- Task: Every record that follows should appear again in your answer, exactly the same.

(Records supplied begins)

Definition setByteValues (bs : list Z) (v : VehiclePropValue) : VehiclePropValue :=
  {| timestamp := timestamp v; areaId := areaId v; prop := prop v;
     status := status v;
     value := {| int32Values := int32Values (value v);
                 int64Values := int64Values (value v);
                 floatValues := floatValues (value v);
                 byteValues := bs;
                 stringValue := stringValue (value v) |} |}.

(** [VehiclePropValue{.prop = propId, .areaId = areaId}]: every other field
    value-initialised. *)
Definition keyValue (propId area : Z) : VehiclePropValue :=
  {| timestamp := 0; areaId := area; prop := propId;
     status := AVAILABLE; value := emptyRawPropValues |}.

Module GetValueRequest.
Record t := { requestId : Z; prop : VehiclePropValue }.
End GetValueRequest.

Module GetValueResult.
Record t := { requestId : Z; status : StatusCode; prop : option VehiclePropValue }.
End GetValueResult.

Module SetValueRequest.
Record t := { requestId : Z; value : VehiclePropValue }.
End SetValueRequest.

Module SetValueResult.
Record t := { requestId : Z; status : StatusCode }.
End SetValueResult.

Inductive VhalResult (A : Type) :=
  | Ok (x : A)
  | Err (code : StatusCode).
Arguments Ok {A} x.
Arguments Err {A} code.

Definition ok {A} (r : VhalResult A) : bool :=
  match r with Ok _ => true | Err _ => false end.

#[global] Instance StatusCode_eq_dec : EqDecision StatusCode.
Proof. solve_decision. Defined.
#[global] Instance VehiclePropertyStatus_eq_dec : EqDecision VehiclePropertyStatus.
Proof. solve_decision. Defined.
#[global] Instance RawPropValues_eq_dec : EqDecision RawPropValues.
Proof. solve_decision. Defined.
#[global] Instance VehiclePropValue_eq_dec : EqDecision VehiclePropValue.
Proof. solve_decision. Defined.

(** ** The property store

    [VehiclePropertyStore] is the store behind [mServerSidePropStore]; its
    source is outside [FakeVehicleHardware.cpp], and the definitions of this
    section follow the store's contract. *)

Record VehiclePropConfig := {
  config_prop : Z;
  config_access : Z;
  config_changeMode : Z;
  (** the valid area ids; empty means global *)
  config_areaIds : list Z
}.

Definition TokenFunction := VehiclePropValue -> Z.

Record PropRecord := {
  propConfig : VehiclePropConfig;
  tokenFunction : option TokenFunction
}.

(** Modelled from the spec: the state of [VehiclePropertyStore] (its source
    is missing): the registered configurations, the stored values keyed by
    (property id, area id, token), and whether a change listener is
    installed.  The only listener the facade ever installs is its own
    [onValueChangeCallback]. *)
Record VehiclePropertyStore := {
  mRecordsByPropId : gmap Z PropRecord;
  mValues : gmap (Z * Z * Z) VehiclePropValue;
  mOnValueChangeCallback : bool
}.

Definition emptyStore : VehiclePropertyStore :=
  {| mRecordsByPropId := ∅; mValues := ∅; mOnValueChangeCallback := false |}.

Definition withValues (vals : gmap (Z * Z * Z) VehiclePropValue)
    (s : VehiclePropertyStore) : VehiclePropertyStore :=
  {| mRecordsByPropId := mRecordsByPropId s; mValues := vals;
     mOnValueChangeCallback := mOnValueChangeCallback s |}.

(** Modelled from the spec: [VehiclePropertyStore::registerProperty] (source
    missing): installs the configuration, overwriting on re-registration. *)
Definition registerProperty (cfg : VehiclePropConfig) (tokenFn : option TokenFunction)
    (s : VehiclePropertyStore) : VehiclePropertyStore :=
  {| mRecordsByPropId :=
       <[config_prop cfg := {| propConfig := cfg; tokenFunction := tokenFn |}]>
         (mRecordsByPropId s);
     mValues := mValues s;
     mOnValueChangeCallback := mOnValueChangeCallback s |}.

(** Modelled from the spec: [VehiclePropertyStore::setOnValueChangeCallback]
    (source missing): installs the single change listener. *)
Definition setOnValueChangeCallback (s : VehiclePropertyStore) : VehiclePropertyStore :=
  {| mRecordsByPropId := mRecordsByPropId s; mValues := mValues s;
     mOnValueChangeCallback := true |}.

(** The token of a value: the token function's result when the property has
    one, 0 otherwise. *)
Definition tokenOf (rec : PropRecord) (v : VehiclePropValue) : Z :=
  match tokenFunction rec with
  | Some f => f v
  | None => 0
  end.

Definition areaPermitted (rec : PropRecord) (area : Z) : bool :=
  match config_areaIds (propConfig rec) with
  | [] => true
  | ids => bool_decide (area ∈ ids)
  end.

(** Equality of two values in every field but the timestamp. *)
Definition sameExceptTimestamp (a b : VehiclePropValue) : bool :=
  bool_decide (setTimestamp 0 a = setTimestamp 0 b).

(Records supplied ends)

- Task result:
Definition setByteValues (bs : list Z) (v : VehiclePropValue) : VehiclePropValue :=
  {| timestamp := timestamp v; areaId := areaId v; prop := prop v;
     status := status v;
     value := {| int32Values := int32Values (value v);
                 int64Values := int64Values (value v);
                 floatValues := floatValues (value v);
                 byteValues := bs;
                 stringValue := stringValue (value v) |} |}.

(** [VehiclePropValue{.prop = propId, .areaId = areaId}]: every other field
    value-initialised. *)
Definition keyValue (propId area : Z) : VehiclePropValue :=
  {| timestamp := 0; areaId := area; prop := propId;
     status := AVAILABLE; value := emptyRawPropValues |}.

Module GetValueRequest.
Record t := { requestId : Z; prop : VehiclePropValue }.
End GetValueRequest.

Module GetValueResult.
Record t := { requestId : Z; status : StatusCode; prop : option VehiclePropValue }.
End GetValueResult.

Module SetValueRequest.
Record t := { requestId : Z; value : VehiclePropValue }.
End SetValueRequest.

Module SetValueResult.
Record t := { requestId : Z; status : StatusCode }.
End SetValueResult.

Inductive VhalResult (A : Type) :=
  | Ok (x : A)
  | Err (code : StatusCode).
Arguments Ok {A} x.
Arguments Err {A} code.

Definition ok {A} (r : VhalResult A) : bool :=
  match r with Ok _ => true | Err _ => false end.

#[global] Instance StatusCode_eq_dec : EqDecision StatusCode.
Proof. solve_decision. Defined.
#[global] Instance VehiclePropertyStatus_eq_dec : EqDecision VehiclePropertyStatus.
Proof. solve_decision. Defined.
#[global] Instance RawPropValues_eq_dec : EqDecision RawPropValues.
Proof. solve_decision. Defined.
#[global] Instance VehiclePropValue_eq_dec : EqDecision VehiclePropValue.
Proof. solve_decision. Defined.

(** ** The property store

    [VehiclePropertyStore] is the store behind [mServerSidePropStore]; its
    source is outside [FakeVehicleHardware.cpp], and the definitions of this
    section follow the store's contract. *)

Record VehiclePropConfig := {
  config_prop : Z;
  config_access : Z;
  config_changeMode : Z;
  (** the valid area ids; empty means global *)
  config_areaIds : list Z
}.

Definition TokenFunction := VehiclePropValue -> Z.

Record PropRecord := {
  propConfig : VehiclePropConfig;
  tokenFunction : option TokenFunction
}.

(** Modelled from the spec: the state of [VehiclePropertyStore] (its source
    is missing): the registered configurations, the stored values keyed by
    (property id, area id, token), and whether a change listener is
    installed.  The only listener the facade ever installs is its own
    [onValueChangeCallback]. *)
Record VehiclePropertyStore := {
  mRecordsByPropId : gmap Z PropRecord;
  mValues : gmap (Z * Z * Z) VehiclePropValue;
  mOnValueChangeCallback : bool
}.

Definition emptyStore : VehiclePropertyStore :=
  {| mRecordsByPropId := ∅; mValues := ∅; mOnValueChangeCallback := false |}.

Definition withValues (vals : gmap (Z * Z * Z) VehiclePropValue)
    (s : VehiclePropertyStore) : VehiclePropertyStore :=
  {| mRecordsByPropId := mRecordsByPropId s; mValues := vals;
     mOnValueChangeCallback := mOnValueChangeCallback s |}.

(** Modelled from the spec: [VehiclePropertyStore::registerProperty] (source
    missing): installs the configuration, overwriting on re-registration. *)
Definition registerProperty (cfg : VehiclePropConfig) (tokenFn : option TokenFunction)
    (s : VehiclePropertyStore) : VehiclePropertyStore :=
  {| mRecordsByPropId :=
       <[config_prop cfg := {| propConfig := cfg; tokenFunction := tokenFn |}]>
         (mRecordsByPropId s);
     mValues := mValues s;
     mOnValueChangeCallback := mOnValueChangeCallback s |}.

(** Modelled from the spec: [VehiclePropertyStore::setOnValueChangeCallback]
    (source missing): installs the single change listener. *)
Definition setOnValueChangeCallback (s : VehiclePropertyStore) : VehiclePropertyStore :=
  {| mRecordsByPropId := mRecordsByPropId s; mValues := mValues s;
     mOnValueChangeCallback := true |}.

(** The token of a value: the token function's result when the property has
    one, 0 otherwise. *)
Definition tokenOf (rec : PropRecord) (v : VehiclePropValue) : Z :=
  match tokenFunction rec with
  | Some f => f v
  | None => 0
  end.

Definition areaPermitted (rec : PropRecord) (area : Z) : bool :=
  match config_areaIds (propConfig rec) with
  | [] => true
  | ids => bool_decide (area ∈ ids)
  end.

(** Equality of two values in every field but the timestamp. *)
Definition sameExceptTimestamp (a b : VehiclePropValue) : bool :=
  bool_decide (setTimestamp 0 a = setTimestamp 0 b).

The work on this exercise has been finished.